[Collected data]
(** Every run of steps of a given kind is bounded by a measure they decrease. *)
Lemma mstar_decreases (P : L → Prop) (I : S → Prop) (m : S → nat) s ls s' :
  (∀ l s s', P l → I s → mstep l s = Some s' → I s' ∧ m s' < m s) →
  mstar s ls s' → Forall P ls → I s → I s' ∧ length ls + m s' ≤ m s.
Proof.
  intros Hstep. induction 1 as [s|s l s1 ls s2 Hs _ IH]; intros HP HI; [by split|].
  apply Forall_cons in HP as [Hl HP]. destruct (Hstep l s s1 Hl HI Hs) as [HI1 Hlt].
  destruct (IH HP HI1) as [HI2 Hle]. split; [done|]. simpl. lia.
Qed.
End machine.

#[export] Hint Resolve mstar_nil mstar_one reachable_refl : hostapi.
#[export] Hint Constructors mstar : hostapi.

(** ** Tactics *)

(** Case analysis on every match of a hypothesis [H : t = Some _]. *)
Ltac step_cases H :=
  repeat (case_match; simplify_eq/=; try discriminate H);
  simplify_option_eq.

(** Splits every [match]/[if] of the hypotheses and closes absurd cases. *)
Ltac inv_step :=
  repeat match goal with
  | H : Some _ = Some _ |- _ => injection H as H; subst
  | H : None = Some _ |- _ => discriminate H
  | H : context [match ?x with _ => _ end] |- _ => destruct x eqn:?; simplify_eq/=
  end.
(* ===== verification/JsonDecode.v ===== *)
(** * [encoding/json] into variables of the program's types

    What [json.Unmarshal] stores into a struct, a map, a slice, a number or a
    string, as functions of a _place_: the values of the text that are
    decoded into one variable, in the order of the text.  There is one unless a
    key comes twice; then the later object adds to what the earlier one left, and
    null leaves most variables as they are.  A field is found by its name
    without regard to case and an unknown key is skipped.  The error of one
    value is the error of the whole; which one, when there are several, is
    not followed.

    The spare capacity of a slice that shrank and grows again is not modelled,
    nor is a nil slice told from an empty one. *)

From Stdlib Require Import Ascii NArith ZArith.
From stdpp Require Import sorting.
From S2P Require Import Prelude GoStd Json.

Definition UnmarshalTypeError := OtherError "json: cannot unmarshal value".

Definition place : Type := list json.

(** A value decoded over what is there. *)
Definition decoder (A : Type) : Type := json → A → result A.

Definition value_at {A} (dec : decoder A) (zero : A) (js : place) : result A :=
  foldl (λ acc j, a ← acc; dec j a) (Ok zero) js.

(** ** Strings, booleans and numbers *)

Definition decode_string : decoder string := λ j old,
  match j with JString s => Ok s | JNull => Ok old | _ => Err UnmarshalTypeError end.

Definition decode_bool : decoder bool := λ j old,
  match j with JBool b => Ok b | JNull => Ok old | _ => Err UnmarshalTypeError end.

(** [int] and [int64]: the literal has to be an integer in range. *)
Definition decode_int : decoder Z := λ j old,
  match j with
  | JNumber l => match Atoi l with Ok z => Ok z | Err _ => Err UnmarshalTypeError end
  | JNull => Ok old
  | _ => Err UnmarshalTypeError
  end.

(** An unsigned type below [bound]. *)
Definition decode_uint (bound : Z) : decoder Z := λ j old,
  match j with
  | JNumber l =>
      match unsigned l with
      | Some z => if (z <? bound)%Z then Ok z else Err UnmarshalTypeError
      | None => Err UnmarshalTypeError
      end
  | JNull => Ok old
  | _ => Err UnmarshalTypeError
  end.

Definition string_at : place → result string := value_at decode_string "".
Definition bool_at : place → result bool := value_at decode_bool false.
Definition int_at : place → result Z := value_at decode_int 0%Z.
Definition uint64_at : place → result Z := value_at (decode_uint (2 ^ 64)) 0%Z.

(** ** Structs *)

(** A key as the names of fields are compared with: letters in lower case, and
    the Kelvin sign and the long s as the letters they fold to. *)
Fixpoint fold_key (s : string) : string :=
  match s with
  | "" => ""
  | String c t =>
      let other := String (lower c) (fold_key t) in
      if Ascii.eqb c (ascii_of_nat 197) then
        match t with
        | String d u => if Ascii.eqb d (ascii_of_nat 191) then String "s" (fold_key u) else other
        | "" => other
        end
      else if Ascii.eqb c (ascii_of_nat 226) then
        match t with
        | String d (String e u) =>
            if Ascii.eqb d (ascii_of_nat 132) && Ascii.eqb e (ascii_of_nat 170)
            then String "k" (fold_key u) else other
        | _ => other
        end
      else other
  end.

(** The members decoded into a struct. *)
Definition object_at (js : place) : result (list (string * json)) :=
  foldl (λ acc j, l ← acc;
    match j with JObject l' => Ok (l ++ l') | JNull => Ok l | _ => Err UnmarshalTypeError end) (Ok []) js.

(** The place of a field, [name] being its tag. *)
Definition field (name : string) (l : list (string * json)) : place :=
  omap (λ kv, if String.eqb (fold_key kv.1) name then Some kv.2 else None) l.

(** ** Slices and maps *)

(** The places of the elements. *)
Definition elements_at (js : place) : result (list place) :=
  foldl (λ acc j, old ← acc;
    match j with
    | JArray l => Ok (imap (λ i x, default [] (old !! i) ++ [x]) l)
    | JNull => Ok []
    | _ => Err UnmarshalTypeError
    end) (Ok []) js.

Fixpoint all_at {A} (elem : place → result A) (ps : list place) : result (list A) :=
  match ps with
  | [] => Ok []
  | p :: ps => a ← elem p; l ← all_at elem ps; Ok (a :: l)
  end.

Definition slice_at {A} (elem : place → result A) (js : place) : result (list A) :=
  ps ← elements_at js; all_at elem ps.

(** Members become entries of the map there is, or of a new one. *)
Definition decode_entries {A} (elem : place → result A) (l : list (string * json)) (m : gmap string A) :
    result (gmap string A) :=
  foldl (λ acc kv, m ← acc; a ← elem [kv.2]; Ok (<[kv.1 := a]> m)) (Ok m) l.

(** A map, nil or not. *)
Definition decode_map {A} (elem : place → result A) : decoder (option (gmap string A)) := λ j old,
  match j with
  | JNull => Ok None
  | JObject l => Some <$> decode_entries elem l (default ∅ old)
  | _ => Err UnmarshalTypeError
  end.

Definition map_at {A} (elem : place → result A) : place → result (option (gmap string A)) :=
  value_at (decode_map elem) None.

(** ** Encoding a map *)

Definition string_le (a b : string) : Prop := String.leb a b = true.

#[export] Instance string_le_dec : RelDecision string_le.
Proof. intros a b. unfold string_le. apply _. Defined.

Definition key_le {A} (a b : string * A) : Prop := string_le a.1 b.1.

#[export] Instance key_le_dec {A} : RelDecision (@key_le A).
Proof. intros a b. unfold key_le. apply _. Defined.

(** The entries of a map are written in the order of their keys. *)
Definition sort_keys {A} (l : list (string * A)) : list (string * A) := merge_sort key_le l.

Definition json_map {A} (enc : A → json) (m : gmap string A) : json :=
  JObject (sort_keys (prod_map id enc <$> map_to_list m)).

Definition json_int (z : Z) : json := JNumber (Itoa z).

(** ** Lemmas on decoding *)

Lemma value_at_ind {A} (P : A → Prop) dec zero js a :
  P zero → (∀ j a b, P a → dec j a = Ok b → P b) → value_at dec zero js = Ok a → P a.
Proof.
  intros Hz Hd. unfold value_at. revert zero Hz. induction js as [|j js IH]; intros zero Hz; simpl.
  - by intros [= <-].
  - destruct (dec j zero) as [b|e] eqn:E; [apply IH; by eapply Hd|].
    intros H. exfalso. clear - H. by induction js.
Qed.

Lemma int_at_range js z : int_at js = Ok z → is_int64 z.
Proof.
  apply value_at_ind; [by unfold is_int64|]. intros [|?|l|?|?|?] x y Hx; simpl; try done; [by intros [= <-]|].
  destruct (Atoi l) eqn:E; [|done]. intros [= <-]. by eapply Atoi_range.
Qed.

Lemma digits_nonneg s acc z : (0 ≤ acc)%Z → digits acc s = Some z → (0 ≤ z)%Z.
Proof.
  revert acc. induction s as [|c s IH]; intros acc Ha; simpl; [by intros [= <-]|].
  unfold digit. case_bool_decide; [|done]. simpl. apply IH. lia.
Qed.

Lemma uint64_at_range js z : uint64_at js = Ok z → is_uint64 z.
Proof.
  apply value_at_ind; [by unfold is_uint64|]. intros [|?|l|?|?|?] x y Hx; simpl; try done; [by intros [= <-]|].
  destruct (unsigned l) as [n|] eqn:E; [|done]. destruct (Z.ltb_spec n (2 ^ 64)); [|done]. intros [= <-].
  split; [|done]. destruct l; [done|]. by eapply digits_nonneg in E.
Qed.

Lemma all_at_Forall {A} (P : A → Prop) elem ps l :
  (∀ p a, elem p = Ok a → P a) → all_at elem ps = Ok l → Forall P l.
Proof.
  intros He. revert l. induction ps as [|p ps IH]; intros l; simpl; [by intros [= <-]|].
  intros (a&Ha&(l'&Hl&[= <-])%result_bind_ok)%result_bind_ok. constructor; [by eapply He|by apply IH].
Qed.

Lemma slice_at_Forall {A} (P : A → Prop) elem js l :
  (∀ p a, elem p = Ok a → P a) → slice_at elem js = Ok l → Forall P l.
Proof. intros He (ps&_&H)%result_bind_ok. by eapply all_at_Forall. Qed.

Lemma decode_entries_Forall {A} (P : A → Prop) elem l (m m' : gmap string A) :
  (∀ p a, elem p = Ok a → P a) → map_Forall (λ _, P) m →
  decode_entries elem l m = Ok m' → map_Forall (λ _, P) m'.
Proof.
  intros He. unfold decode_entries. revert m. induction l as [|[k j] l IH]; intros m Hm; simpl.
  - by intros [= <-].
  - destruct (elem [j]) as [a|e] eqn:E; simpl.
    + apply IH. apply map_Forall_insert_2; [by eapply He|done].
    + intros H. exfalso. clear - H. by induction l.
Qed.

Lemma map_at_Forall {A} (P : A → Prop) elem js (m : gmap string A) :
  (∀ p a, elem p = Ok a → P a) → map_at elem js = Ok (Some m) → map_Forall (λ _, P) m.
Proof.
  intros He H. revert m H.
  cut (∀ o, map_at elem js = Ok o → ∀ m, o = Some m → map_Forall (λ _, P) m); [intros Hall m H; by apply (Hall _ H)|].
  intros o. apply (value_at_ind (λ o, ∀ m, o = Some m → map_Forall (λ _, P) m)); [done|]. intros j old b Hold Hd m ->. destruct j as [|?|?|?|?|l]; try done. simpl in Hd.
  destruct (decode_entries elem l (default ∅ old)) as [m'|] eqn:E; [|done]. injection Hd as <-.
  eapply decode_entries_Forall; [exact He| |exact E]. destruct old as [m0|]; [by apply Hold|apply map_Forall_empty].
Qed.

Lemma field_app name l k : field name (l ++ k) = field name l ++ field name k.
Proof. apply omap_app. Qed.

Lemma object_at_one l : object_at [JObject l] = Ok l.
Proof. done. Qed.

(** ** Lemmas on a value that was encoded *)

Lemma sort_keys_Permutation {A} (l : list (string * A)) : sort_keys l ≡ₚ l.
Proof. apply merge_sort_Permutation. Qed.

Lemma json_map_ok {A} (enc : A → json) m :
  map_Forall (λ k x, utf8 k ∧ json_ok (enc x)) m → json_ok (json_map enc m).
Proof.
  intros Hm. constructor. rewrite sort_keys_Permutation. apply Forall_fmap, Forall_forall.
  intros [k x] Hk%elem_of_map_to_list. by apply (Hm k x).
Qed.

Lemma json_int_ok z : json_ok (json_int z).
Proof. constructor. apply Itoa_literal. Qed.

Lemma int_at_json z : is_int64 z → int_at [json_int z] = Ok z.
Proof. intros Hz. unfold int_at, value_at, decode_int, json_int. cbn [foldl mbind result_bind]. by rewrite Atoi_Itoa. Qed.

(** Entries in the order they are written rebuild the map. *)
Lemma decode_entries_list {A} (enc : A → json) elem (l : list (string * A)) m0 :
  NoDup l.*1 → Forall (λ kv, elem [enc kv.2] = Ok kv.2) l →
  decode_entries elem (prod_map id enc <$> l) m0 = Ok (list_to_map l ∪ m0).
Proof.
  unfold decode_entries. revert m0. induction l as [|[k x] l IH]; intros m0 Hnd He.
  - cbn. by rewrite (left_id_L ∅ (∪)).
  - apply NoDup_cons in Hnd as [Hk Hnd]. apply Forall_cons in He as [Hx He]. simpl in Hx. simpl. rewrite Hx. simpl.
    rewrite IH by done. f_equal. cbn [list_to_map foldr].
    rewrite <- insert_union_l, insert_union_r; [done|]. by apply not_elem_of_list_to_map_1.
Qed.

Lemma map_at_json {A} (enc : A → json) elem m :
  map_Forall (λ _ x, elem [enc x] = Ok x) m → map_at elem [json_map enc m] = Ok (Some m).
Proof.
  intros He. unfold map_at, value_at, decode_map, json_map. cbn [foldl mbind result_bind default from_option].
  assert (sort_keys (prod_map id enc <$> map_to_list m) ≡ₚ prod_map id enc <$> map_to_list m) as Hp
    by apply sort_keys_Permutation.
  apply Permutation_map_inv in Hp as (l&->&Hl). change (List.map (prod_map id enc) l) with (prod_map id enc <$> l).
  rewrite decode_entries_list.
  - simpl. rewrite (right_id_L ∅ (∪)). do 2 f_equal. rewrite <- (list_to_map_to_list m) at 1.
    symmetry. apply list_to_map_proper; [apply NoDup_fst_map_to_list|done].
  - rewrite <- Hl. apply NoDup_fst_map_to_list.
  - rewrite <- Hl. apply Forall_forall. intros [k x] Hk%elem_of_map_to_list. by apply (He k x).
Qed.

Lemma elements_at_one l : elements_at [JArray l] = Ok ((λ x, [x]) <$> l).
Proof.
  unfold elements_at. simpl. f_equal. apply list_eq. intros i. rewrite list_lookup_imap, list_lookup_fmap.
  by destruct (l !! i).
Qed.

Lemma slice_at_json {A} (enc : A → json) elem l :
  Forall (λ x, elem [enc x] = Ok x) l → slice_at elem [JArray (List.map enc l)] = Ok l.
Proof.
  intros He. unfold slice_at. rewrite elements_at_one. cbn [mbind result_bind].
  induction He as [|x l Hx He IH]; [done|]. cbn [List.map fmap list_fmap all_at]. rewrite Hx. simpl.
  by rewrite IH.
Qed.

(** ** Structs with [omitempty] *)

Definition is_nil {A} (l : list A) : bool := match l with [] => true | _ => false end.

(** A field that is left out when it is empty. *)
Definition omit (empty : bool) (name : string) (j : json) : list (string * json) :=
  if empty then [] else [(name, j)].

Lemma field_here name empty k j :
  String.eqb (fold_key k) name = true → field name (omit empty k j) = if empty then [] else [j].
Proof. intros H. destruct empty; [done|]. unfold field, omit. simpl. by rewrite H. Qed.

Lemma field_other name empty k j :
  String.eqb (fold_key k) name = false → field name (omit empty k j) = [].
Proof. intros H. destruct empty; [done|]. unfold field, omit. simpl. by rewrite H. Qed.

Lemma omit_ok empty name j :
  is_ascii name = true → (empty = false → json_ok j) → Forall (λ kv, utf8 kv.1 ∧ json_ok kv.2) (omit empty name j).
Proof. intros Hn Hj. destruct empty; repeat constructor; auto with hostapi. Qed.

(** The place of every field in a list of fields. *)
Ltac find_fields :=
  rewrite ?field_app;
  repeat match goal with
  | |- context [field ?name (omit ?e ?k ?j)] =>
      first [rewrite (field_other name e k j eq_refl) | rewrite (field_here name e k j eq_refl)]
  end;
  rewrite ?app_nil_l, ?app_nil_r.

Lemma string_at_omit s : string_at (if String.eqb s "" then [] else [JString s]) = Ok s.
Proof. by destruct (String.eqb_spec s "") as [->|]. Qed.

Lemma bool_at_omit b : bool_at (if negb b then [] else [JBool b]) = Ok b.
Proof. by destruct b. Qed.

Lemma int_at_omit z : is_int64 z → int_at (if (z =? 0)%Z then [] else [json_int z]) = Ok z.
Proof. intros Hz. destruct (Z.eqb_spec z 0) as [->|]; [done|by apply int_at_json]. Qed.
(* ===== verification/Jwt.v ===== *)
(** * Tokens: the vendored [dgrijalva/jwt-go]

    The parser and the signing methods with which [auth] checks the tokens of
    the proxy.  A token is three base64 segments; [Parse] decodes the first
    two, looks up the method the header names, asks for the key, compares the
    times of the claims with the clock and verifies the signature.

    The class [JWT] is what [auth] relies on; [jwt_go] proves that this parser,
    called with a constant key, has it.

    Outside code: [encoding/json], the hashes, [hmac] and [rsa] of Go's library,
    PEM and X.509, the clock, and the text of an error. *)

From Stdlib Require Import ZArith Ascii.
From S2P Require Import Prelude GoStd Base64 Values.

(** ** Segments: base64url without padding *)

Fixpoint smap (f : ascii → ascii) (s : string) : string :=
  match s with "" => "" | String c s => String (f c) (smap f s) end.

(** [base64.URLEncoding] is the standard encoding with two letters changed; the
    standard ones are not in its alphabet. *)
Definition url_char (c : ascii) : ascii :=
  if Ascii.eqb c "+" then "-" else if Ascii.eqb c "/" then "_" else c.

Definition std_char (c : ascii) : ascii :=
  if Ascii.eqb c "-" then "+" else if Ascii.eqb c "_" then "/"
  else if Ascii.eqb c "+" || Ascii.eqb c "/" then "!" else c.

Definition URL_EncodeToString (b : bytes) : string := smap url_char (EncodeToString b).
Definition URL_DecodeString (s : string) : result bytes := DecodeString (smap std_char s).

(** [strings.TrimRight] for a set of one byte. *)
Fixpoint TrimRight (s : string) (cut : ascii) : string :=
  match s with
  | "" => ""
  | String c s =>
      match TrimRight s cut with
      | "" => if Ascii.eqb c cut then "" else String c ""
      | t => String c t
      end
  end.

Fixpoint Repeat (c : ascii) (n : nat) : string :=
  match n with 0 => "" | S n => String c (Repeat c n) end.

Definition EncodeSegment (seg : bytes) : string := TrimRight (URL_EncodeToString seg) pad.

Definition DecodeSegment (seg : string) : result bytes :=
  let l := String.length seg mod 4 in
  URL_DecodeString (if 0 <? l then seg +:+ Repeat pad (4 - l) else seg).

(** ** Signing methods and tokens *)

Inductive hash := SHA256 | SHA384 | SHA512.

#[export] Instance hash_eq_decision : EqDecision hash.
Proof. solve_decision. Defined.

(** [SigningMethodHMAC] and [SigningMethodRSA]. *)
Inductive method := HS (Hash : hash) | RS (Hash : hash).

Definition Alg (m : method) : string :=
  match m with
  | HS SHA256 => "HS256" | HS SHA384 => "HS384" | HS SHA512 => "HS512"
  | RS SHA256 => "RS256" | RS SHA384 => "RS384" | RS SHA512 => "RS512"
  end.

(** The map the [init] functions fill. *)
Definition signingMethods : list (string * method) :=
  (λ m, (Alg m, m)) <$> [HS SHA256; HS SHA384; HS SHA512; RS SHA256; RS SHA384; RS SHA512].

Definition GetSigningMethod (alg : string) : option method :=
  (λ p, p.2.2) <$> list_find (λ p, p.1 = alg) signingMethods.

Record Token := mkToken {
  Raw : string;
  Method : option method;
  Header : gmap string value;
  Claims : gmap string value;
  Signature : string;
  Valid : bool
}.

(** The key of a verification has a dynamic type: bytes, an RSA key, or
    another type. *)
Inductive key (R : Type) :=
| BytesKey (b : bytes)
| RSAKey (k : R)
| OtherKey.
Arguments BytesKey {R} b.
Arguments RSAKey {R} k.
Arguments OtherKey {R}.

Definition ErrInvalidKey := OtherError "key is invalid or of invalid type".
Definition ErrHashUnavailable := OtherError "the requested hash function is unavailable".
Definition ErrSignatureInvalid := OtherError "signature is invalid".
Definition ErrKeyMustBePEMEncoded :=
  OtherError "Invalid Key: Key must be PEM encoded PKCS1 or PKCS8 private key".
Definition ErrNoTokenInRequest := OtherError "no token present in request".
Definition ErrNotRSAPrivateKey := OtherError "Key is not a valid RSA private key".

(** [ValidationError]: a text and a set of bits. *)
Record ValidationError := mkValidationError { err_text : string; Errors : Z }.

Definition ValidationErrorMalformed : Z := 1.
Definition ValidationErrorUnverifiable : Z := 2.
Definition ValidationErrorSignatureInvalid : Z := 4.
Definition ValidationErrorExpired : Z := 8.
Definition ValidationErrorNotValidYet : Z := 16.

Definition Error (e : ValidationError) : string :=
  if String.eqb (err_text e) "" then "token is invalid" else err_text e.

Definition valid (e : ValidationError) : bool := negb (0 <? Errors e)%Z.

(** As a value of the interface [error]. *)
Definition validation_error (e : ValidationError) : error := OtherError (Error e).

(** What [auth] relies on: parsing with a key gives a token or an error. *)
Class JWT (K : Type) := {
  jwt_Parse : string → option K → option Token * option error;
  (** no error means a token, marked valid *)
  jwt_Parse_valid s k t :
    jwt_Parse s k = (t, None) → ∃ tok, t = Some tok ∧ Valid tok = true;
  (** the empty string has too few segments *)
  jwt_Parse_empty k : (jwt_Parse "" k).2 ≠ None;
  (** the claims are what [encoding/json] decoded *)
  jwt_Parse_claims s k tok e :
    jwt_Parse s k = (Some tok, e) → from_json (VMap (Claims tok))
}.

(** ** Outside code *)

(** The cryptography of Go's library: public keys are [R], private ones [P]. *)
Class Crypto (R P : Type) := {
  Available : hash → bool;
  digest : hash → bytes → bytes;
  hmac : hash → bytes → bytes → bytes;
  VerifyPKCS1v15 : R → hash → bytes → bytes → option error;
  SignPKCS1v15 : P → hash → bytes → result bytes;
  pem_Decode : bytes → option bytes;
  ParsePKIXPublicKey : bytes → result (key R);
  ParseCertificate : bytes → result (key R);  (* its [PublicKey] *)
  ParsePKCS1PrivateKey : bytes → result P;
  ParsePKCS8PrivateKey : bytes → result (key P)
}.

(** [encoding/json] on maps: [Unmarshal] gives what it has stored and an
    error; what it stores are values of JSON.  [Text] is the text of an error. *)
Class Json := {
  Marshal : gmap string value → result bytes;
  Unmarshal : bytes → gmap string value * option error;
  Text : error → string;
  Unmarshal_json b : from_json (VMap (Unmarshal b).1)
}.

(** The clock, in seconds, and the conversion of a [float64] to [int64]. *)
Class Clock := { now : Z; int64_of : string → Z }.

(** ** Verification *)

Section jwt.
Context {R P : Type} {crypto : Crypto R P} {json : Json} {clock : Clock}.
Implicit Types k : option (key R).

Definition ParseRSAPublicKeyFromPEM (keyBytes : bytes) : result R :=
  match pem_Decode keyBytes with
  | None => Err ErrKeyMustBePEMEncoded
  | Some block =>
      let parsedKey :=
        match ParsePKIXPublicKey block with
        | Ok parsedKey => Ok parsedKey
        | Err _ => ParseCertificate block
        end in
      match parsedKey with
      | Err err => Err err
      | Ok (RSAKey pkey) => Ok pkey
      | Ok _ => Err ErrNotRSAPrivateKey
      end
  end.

◆ What to do ◆
Out of the entries above, write out only the lines between the line holding "pem_Decode : bytes → option bytes;" and the line holding "Implicit Types k : option (key R).", inclusive, each exactly as given.

◆ Problem solution ◆
  pem_Decode : bytes → option bytes;
  ParsePKIXPublicKey : bytes → result (key R);
  ParseCertificate : bytes → result (key R);  (* its [PublicKey] *)
  ParsePKCS1PrivateKey : bytes → result P;
  ParsePKCS8PrivateKey : bytes → result (key P)
}.

(** [encoding/json] on maps: [Unmarshal] gives what it has stored and an
    error; what it stores are values of JSON.  [Text] is the text of an error. *)
Class Json := {
  Marshal : gmap string value → result bytes;
  Unmarshal : bytes → gmap string value * option error;
  Text : error → string;
  Unmarshal_json b : from_json (VMap (Unmarshal b).1)
}.

(** The clock, in seconds, and the conversion of a [float64] to [int64]. *)
Class Clock := { now : Z; int64_of : string → Z }.

(** ** Verification *)

Section jwt.
Context {R P : Type} {crypto : Crypto R P} {json : Json} {clock : Clock}.
Implicit Types k : option (key R).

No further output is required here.